In reverse engineering, one often tries to identify well known functions in a stripped and statically linked binary. It is often possible to generate fingerprints for functions and match them against a debug build of the same libraries. Current approaches such as FLIRT signatures typically require a debug build with very similar compiler options. Additionally most current approaches require a one to one comparision between all pairs of functions. This prevents large databases of known libraries to be used to easily identify known functions.
To overcome this problem Indika generates robust hashes based on the semnatic of a function, that allow O(1) lookups in very large databases of known functions.
Even if a function is compiled with completely different compilers, for different platforms, using different optimization levels, the function fundamentally still needs to perform the same task. Using a Blanket Execution engine build on top of Unicorn, Indika gathers a set of traces covering all branches in the function. It observes all globally visible side effects. This set of side effects are a pretty good fingerprint for the actual function, independent of the actual compiler implementation. To map this set of features to a unique hash, we use min hashing. Assigning a unique hash has one very large advantage over current pairwise function similarity approaches. It becomes trivial to store the hashes of a very large number of applications in a database, and lookup unknown functions very fast.

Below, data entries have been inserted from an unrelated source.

(* ===== verification/Reference.v ===== *)
(** * Reference instances of the library contracts

    A concrete function for every operation of [Interfaces.v], with the
    proofs that it meets its contract.  The theorems of the development are
    proved for any instance; these are the instances their witnesses run on. *)

From S2P Require Import Prelude GoStd ApiTypes Interfaces.
From Stdlib Require Import ZArith.

Module Ref.

(** ** Conditions *)

Fixpoint find_condition (cs : list Condition) (t : string) : option Condition :=
  match cs with
  | [] => None
  | c :: cs' => if decide (condType c = t) then Some c else find_condition cs' t
  end.

Definition stamp (now : Z) (old : option Condition) (c : Condition) : Condition :=
  mkCondition (condType c) (condStatus c) (condObservedGeneration c)
    (match old with
     | Some o => if decide (condStatus o = condStatus c) then condLastTransitionTime o
                 else Some (default now (condLastTransitionTime c))
     | None => Some (default now (condLastTransitionTime c))
     end)
    (condReason c) (condMessage c).

Fixpoint set_condition (now : Z) (cs : list Condition) (c : Condition) : list Condition :=
  match cs with
  | [] => [stamp now None c]
  | x :: cs' => if decide (condType x = condType c) then stamp now (Some x) c :: cs'
                else x :: set_condition now cs' c
  end.

Definition remove_condition (cs : list Condition) (t : string) : list Condition :=
  filter (λ c, condType c ≠ t) cs.

Definition condition_true (cs : list Condition) (t : string) : bool :=
  match find_condition cs t with
  | Some c => bool_decide (condStatus c = ConditionTrue)
  | None => false
  end.

Lemma find_condition_type cs t c : find_condition cs t = Some c → condType c = t.
Proof. induction cs as [|x cs IH]; simpl; [done|]. case_decide; naive_solver. Qed.

Lemma find_set_condition now cs c t :
  find_condition (set_condition now cs c) t =
  if decide (t = condType c) then Some (stamp now (find_condition cs (condType c)) c)
  else find_condition cs t.
Proof.
  induction cs as [|x cs IH]; simpl.
  - repeat case_decide; naive_solver.
  - destruct (decide (condType x = condType c)) as [Hx|Hx]; simpl.
    + repeat case_decide; naive_solver.
    + rewrite IH. repeat case_decide; naive_solver.
Qed.

Lemma find_remove_condition cs t t' :
  find_condition (remove_condition cs t) t' =
  if decide (t' = t) then None else find_condition cs t'.
Proof.
  induction cs as [|x cs IH]; simpl; [by case_decide|].
  unfold remove_condition in *. rewrite filter_cons.
  destruct (decide (condType x ≠ t)) as [Hx|Hx]; simpl; rewrite IH.
  - repeat case_decide; naive_solver.
  - repeat case_decide; try done; naive_solver.
Qed.

#[export] Program Instance conditions : MetaConditions := {|
  FindStatusCondition := find_condition;
  SetStatusCondition := set_condition;
  RemoveStatusCondition := remove_condition;
  IsStatusConditionTrue := condition_true;
|}.
Next Obligation. done. Qed.
Next Obligation. apply find_condition_type. Qed.
Next Obligation.
  intros now cs c Hz. rewrite find_set_condition, decide_True by done.
  unfold stamp. by rewrite Hz.
Qed.
Next Obligation. intros now cs c t Ht. by rewrite find_set_condition, decide_False. Qed.
Next Obligation. intros cs t. by rewrite find_remove_condition, decide_True. Qed.
Next Obligation. intros cs t t' Ht. by rewrite find_remove_condition, decide_False. Qed.
Next Obligation.
  intros cs t. unfold condition_true. destruct (find_condition cs t) as [c|].
  - rewrite bool_decide_eq_true. naive_solver.
  - naive_solver.
Qed.

(** ** Labels *)

Definition req_matches (l : labels_Set) (r : Requirement) : bool :=
  if bool_decide (reqOperator r = "in") then
    match l !! reqKey r with Some v => bool_decide (v ∈ reqValues r) | None => false end
  else if bool_decide (reqOperator r = "notin") then
    match l !! reqKey r with Some v => bool_decide (v ∉ reqValues r) | None => true end
  else if bool_decide (reqOperator r = "exists") then bool_decide (is_Some (l !! reqKey r))
  else bool_decide (l !! reqKey r = None).

Definition selector_matches (s : Selector) (l : labels_Set) : bool := forallb (req_matches l) s.

Definition selector_of_set (s : labels_Set) : Selector :=
  (λ kv : string * string, mkRequirement kv.1 "in" [kv.2]) <$> map_to_list s.

Definition operator_of (op : string) : option string :=
  if bool_decide (op = "In") then Some "in" else
  if bool_decide (op = "NotIn") then Some "notin" else
  if bool_decide (op = "Exists") then Some "exists" else
  if bool_decide (op = "DoesNotExist") then Some "!" else None.

Definition selector_of_label_selector (s : LabelSelector) : result Selector :=
  match mapM (λ e, op ← operator_of (lsrOperator e);
                   Some (mkRequirement (lsrKey e) op (lsrValues e))) (lsMatchExpressions s) with
  | Some reqs => Ok (selector_of_set (lsMatchLabels s) ++ reqs)
  | None => Err (ErrNew "is not a valid label selector operator")
  end.

Lemma selector_of_set_matches s l :
  selector_matches (selector_of_set s) l = true ↔ s ⊆ l.
Proof.
  unfold selector_matches. rewrite forallb_forall, map_subseteq_spec. split.
  - intros Hf k v Hk. specialize (Hf (mkRequirement k "in" [v])).
    unfold req_matches in Hf. simpl in Hf.
    assert (In (mkRequirement k "in" [v]) (selector_of_set s)) as Hin.
    { apply list_elem_of_In, list_elem_of_fmap. exists (k, v). split; [done|].
      by apply elem_of_map_to_list. }
    specialize (Hf Hin). destruct (l !! k) as [v'|]; [|done].
    apply bool_decide_eq_true_1 in Hf. f_equal. set_solver.
  - intros Hs r Hr. apply list_elem_of_In, list_elem_of_fmap in Hr as ([k v] & -> & Hkv).
    apply elem_of_map_to_list in Hkv. unfold req_matches. simpl.
    rewrite (Hs k v Hkv). apply bool_decide_eq_true. set_solver.
Qed.

#[export] Program Instance labels : LabelsLib := {|
  labels_Merge a b := b ∪ a;
  SelectorFromValidatedSet := selector_of_set;
  Matches := selector_matches;
  LabelSelectorAsSelector := selector_of_label_selector;
|}.
Next Obligation. done. Qed.
Next Obligation. apply selector_of_set_matches. Qed.

(** ** Finalizers *)

Definition add_finalizer (l : list string) (f : string) : list string * bool :=
  if decide (f ∈ l) then (l, false) else (l ++ [f], true).

Definition remove_finalizer (l : list string) (f : string) : list string * bool :=
  if decide (f ∈ l) then (filter (λ x, x ≠ f) l, true) else (l, false).

#[export] Program Instance controllerutil : ControllerUtil := {|
  AddFinalizer := add_finalizer;
  RemoveFinalizer := remove_finalizer;
|}.
Next Obligation. intros. unfold add_finalizer. by rewrite decide_True. Qed.
Next Obligation. intros. unfold add_finalizer. by rewrite decide_False. Qed.
Next Obligation. intros. unfold remove_finalizer. by rewrite decide_False. Qed.
Next Obligation.
  intros l f Hf. unfold remove_finalizer. rewrite decide_True by done. split; [done|].
  intros x. simpl. rewrite list_elem_of_filter. tauto.
Qed.

(** ** Equality, errors, JSON, cluster groups *)

#[export] Program Instance equality : SemanticEquality := {|
  DeepEqual A _ x y := bool_decide (x = y);
|}.
Next Obligation. intros. apply bool_decide_eq_true. Qed.

Fixpoint is_not_found (e : error) : bool :=
  match e with
  | ErrStatus reason _ => bool_decide (reason = "NotFound")
  | ErrWrap _ inner => is_not_found inner
  | _ => false
  end.

#[export] Program Instance apierrors : ApiErrors := {|
  IsNotFound := is_not_found;
  IgnoreNotFound e := if is_not_found e then None else Some e;
|}.
Next Obligation. done. Qed.
Next Obligation. done. Qed.

Definition json_list (l : list string) : string := "[" +:+ strings_Join (map fmt_q l) "," +:+ "]".

Definition json_map (m : labels_Set) : string :=
  "{" +:+ strings_Join
    (map (λ kv : string * string, fmt_q kv.1 +:+ ":" +:+ fmt_q kv.2) (map_to_list m)) "," +:+ "}".

Definition json_meta (om : ObjectMeta) : string :=
  fmt_q (omNamespace om) +:+ "/" +:+ fmt_q (omName om) +:+
  json_map (omLabels om) +:+ json_map (omAnnotations om).

Definition json_rule (r : PolicyRule) : string :=
  json_list (prVerbs r) +:+ json_list (prAPIGroups r) +:+ json_list (prResources r).

Definition json_subject (s : Subject) : string :=
  json_list [subjKind s; subjNamespace s; subjName s].

Definition json_object (o : RuntimeObject) : string :=
  match o with
  | ORole tm om rules => tmKind tm +:+ json_meta om +:+ strings_Join (map json_rule rules) ","
  | OClusterRole tm om rules => tmKind tm +:+ json_meta om +:+ strings_Join (map json_rule rules) ","
  | ORoleBinding tm om ss rr | OClusterRoleBinding tm om ss rr =>
      tmKind tm +:+ json_meta om +:+ strings_Join (map json_subject ss) "," +:+ rrKind rr +:+ rrName rr
  end.

#[export] Instance json : JSONCodec := {|
  jsonValue := string;
  json_Marshal o := Some (json_object o);
  json_Unmarshal s := if bool_decide (s = "") then None else Some s;
|}.

Definition clusters_of (g : ClusterGroupsMap) : gset string := ⋃ ((map_to_list g).*2).

#[export] Program Instance groups : ClusterGroups := {| GetClusters := clusters_of |}.
Next Obligation.
  intros g x. unfold clusters_of. rewrite elem_of_union_list. split.
  - intros (s & Hs & Hx). apply list_elem_of_fmap in Hs as ([k s'] & -> & Hk).
    exists k, s'. by apply elem_of_map_to_list in Hk.
  - intros (k & s & Hk & Hx). exists s. split; [|done].
    apply list_elem_of_fmap. exists (k, s). split; [done|]. by apply elem_of_map_to_list.
Qed.

End Ref.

A presentation on Indika can be found here.
Side Effect Filtering
Unfortunately, compiler optimizations often do change globally visible behavior such as memory accesses. Particularly, stack accesses are often optimized out. To achieve robust results, we need to filter events, if they are not stable across different compilers, versions, platforms or optimization levels. We manually identified a set of heuristics used to exclude events.
To name a few of the problems:
- Stack access
- Redundant reads/writes
- Inlined functions
- Leaf functions
A student (and now colleague) of mine improved upon this project in his (unpublished) master thesis, using machine learning to predict which effects are stable across targets and which are not, significantly raising the number of perfect matches. After hashing and inserting functions from roughly 2000 libraries present on a common linux system (compiled using GCC, 64 bit, no optimization), the database contains more than one million hashes. Afterwards, some of the libraries were recompiled using the highest optimization level of Visual Studio for 32 bit. Even though both compilation processes differ in nearly every parameter, in all but one case, more than 50% of the functions were uniquely identified by the hash. In fact, typically around 80% of the functions are identified perfectly. Common tricks for min hasing based nearest neighbor search can be used to search for near matches to further improve the performance.